**TASK ITEM:** In the records below, find the line with "mkSpdkMgr (options_ m) (h_bdev m) (h_desc m) (workers_ m) p" and the line with "if spdk_get_thread w". Print both exactly, along with every line between them, and no other line.

**PROVIDED INFORMATION:**
(* ===== verification/SpdkMgr.v ===== *)
(** * SpdkMgr

    The life of the device (src/src/extentserver/spdk_mgr.h, spdk_mgr.cpp,
    nvme_device.cpp): the SPDK environment, the block device and the threads
    that work on it, from the start of the extent server to its end.  What the
    threads do in between is in SpdkWorker.v. *)

From Stdlib Require Import Ascii.
From S2P Require Import Prelude Status Codec Net IniParser Decimal Config SpdkWorker.

#[local] Open Scope string_scope.
#[local] Open Scope Z_scope.

(** ** Data *)

Inductive SpdkMgrStatus : Type := kSpdkMgrInit | kSpdkMgrStarted | kSpdkMgrStopping | kSpdkMgrStopped.

#[export] Instance SpdkMgrStatus_eq_dec : EqDecision SpdkMgrStatus.
Proof. solve_decision. Defined.

(** What [initSpdkEnv] sets of [spdk_env_opts]. *)
Record EnvOpts : Type := mkEnvOpts {
  o_name : string; o_core_mask : string; o_shm_id : Z; o_mem_channel : Z; o_master_core : Z; o_mem_size : Z;
  o_num_pci_addr : Z; o_no_pci : bool; o_hugepage_single_segments : bool; o_unlink_hugepage : bool; o_hugedir : string
}.

(** A pointer that the constructor does not set. *)
Inductive PollerPtr : Type := PollerUnset | PollerNull | PollerSet.

(** An entry of [workers_]: null, a running worker, or a deleted object. *)
Inductive WorkerSlot : Type := NullSlot | LiveSlot | DeletedSlot.

(** What the manager did, in order. *)
Inductive DevEvent : Type :=
  | EvEnvUp | EvOpened (desc : Z) | EvStarted (i : nat) | EvJoined (i : nat) | EvClosed (desc : Z) | EvEnvDown.

(** [SpdkMgr]: the options are those of [SpdkCfg], copied one by one. *)
Record SpdkMgr : Type := mkSpdkMgr {
  options_ : SpdkCfg;
  h_bdev : option Z;
  h_desc : option Z;
  workers_ : list WorkerSlot;
  spdk_rpc_poller_ : PollerPtr;
  mgr_status_ : SpdkMgrStatus;
  events : list DevEvent
}.

Definition SpdkMgr_new (cfg : SpdkCfg) : SpdkMgr := mkSpdkMgr cfg None None [] PollerUnset kSpdkMgrInit [].

Definition set_mgr_status (m : SpdkMgr) (s : SpdkMgrStatus) (evs : list DevEvent) : SpdkMgr :=
  mkSpdkMgr (options_ m) (h_bdev m) (h_desc m) (workers_ m) (spdk_rpc_poller_ m) s (events m ++ evs).
Definition set_poller (m : SpdkMgr) (p : PollerPtr) : SpdkMgr :=
  mkSpdkMgr (options_ m) (h_bdev m) (h_desc m) (workers_ m) p (mgr_status_ m) (events m).
Definition set_handler (m : SpdkMgr) (bdev desc : option Z) (evs : list DevEvent) : SpdkMgr :=
  mkSpdkMgr (options_ m) bdev desc (workers_ m) (spdk_rpc_poller_ m) (mgr_status_ m) (events m ++ evs).
Definition set_workers (m : SpdkMgr) (ws : list WorkerSlot) (evs : list DevEvent) : SpdkMgr :=
  mkSpdkMgr (options_ m) (h_bdev m) (h_desc m) ws (spdk_rpc_poller_ m) (mgr_status_ m) (events m ++ evs).

(** What the manager calls of SPDK, on the state [W] of the library and the
    calling thread. *)
Class Spdk (W : Type) := {
  spdk_env_opts_default : EnvOpts;
  spdk_env_init : W -> EnvOpts -> Z * W;
  spdk_get_thread : W -> bool;
  spdk_thread_create : W -> string -> bool * W;
  spdk_thread_send_msg : W -> Z * W;
  (** the result the callback gets; [None]: it is never called *)
  spdk_app_json_config_load : W -> string -> option (Z * W);
  spdk_rpc_verify_methods : W -> bool;
  spdk_rpc_listen : W -> string -> Z * W;
  spdk_poller_register : W -> bool * W;
  spdk_bdev_get_by_name : W -> string -> option Z;
  spdk_bdev_open : W -> Z -> Z * option Z * W;
  spdk_bdev_close : W -> Z -> W;
  spdk_subsystem_fini : W -> W;
  (** exit, poll until exited, destroy; [None]: it never exits *)
  spdk_thread_end : W -> option W;
  spdk_put_io_channel : W -> W;
  spdk_thread_poll : W -> W;
  (** of a device: block size, blocks, buffer alignment, write unit *)
  spdk_bdev_info : Z -> Z * Z * Z * Z
}.

Section Manager.
Context `{Spdk W}.
Implicit Types (w : W) (m : SpdkMgr).

(** ** The environment *)

Definition getOrCreateSpdkThread w (name : string) : bool * W :=
  if spdk_get_thread w then (true, w) else spdk_thread_create w name.

(** 0 or an error code. *)
Definition initSpdkRpc w m : Z * SpdkMgr * W :=
  if negb (spdk_rpc_verify_methods w) then (CYPRE_ES_SPDK_RPC_REGISTER_ERROR, m, w)
  else
    let '(rc, w) := spdk_rpc_listen w (sc_rpc_addr (options_ m)) in
    if negb (rc =? 0) then (CYPRE_ES_SPDK_RPC_LISTEN_ERROR, m, w)
    else let '(p, w) := spdk_poller_register w in (0, set_poller m (if p then PollerSet else PollerNull), w).

(** The callback of the configuration load does not use its result. *)
Definition initBdevSubsystemDoneCallback (rc : Z) w m : Z * SpdkMgr * W := initSpdkRpc w m.

Definition initBdevSubsystem w m : option (Status * SpdkMgr * W) :=
  let '(th, w) := getOrCreateSpdkThread w "init_spdk_thread" in
  if negb th then Some (mkStatus CYPRE_ES_SPDK_THREAD_CREATE_FAIL "couldn't create spdk init thread", m, w)
  else
    let '(rc, w) := spdk_thread_send_msg w in
    if negb (rc =? 0) then Some (mkStatus rc "couldn't send init bdev msg", m, w)
    else
      '(rc, w) ← spdk_app_json_config_load w (sc_json_config_file (options_ m));
      let '(rc, m, w) := initBdevSubsystemDoneCallback rc w m in
      if negb (rc =? 0) then Some (mkStatus rc "couldn't init spdk bdev subsystem", m, w)
      else Some (Status_default, m, w).

Definition initSpdkConf m : Status :=
  if String.eqb (sc_rpc_addr (options_ m)) "" then mkStatus CYPRE_ER_INVALID_ARGUMENT "spdk rpc_addr path not found"
  else if String.eqb (sc_json_config_file (options_ m)) "" then
    mkStatus CYPRE_ER_INVALID_ARGUMENT "spdk json config file not found"
  else Status_default.

Definition env_opts (d : EnvOpts) (o : SpdkCfg) : EnvOpts :=
  let unless (v : Z) (d : Z) (none : Z) := if negb (v =? none) then v else d in
  let nonempty (v d : string) := if negb (String.eqb v "") then v else d in
  mkEnvOpts (nonempty (sc_name o) (o_name d)) (nonempty (sc_core_mask o) (o_core_mask d))
    (unless (sc_shm_id o) (o_shm_id d) (-1)) (unless (sc_mem_channel o) (o_mem_channel d) (-1))
    (unless (sc_master_core o) (o_master_core d) (-1)) (unless (sc_mem_size o) (o_mem_size d) (-1))
    (unless (sc_num_pci_addr o) (o_num_pci_addr d) 0) (sc_no_pci o) (sc_hugepage_single_segments o)
    (sc_unlink_hugepage o) (nonempty (sc_huge_dir o) (o_hugedir d)).

Definition initSpdkEnv w m : Status * W :=
  let '(rc, w) := spdk_env_init w (env_opts spdk_env_opts_default (options_ m)) in
  (if rc <? 0 then mkStatus CYPRE_ES_SPDK_INIT_ERROR "init spdk env failed" else Status_default, w).

Definition InitEnv w m : option (Status * SpdkMgr * W) :=
  if negb (bool_decide (mgr_status_ m = kSpdkMgrInit)) then Some (Status_default, m, w)
  else
    let s := initSpdkConf m in
    if negb (ok s) then Some (s, m, w)
    else
      let '(s, w) := initSpdkEnv w m in
      if negb (ok s) then Some (s, m, w)
      else
        '(s, m, w) ← initBdevSubsystem w m;
        if negb (ok s) then Some (s, m, w)
        else Some (s, set_mgr_status m kSpdkMgrStarted [EvEnvUp], w).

**TASK RESULT:**
  mkSpdkMgr (options_ m) (h_bdev m) (h_desc m) (workers_ m) p (mgr_status_ m) (events m).
Definition set_handler (m : SpdkMgr) (bdev desc : option Z) (evs : list DevEvent) : SpdkMgr :=
  mkSpdkMgr (options_ m) bdev desc (workers_ m) (spdk_rpc_poller_ m) (mgr_status_ m) (events m ++ evs).
Definition set_workers (m : SpdkMgr) (ws : list WorkerSlot) (evs : list DevEvent) : SpdkMgr :=
  mkSpdkMgr (options_ m) (h_bdev m) (h_desc m) ws (spdk_rpc_poller_ m) (mgr_status_ m) (events m ++ evs).

(** What the manager calls of SPDK, on the state [W] of the library and the
    calling thread. *)
Class Spdk (W : Type) := {
  spdk_env_opts_default : EnvOpts;
  spdk_env_init : W -> EnvOpts -> Z * W;
  spdk_get_thread : W -> bool;
  spdk_thread_create : W -> string -> bool * W;
  spdk_thread_send_msg : W -> Z * W;
  (** the result the callback gets; [None]: it is never called *)
  spdk_app_json_config_load : W -> string -> option (Z * W);
  spdk_rpc_verify_methods : W -> bool;
  spdk_rpc_listen : W -> string -> Z * W;
  spdk_poller_register : W -> bool * W;
  spdk_bdev_get_by_name : W -> string -> option Z;
  spdk_bdev_open : W -> Z -> Z * option Z * W;
  spdk_bdev_close : W -> Z -> W;
  spdk_subsystem_fini : W -> W;
  (** exit, poll until exited, destroy; [None]: it never exits *)
  spdk_thread_end : W -> option W;
  spdk_put_io_channel : W -> W;
  spdk_thread_poll : W -> W;
  (** of a device: block size, blocks, buffer alignment, write unit *)
  spdk_bdev_info : Z -> Z * Z * Z * Z
}.

Section Manager.
Context `{Spdk W}.
Implicit Types (w : W) (m : SpdkMgr).

(** ** The environment *)

Definition getOrCreateSpdkThread w (name : string) : bool * W :=
  if spdk_get_thread w then (true, w) else spdk_thread_create w name.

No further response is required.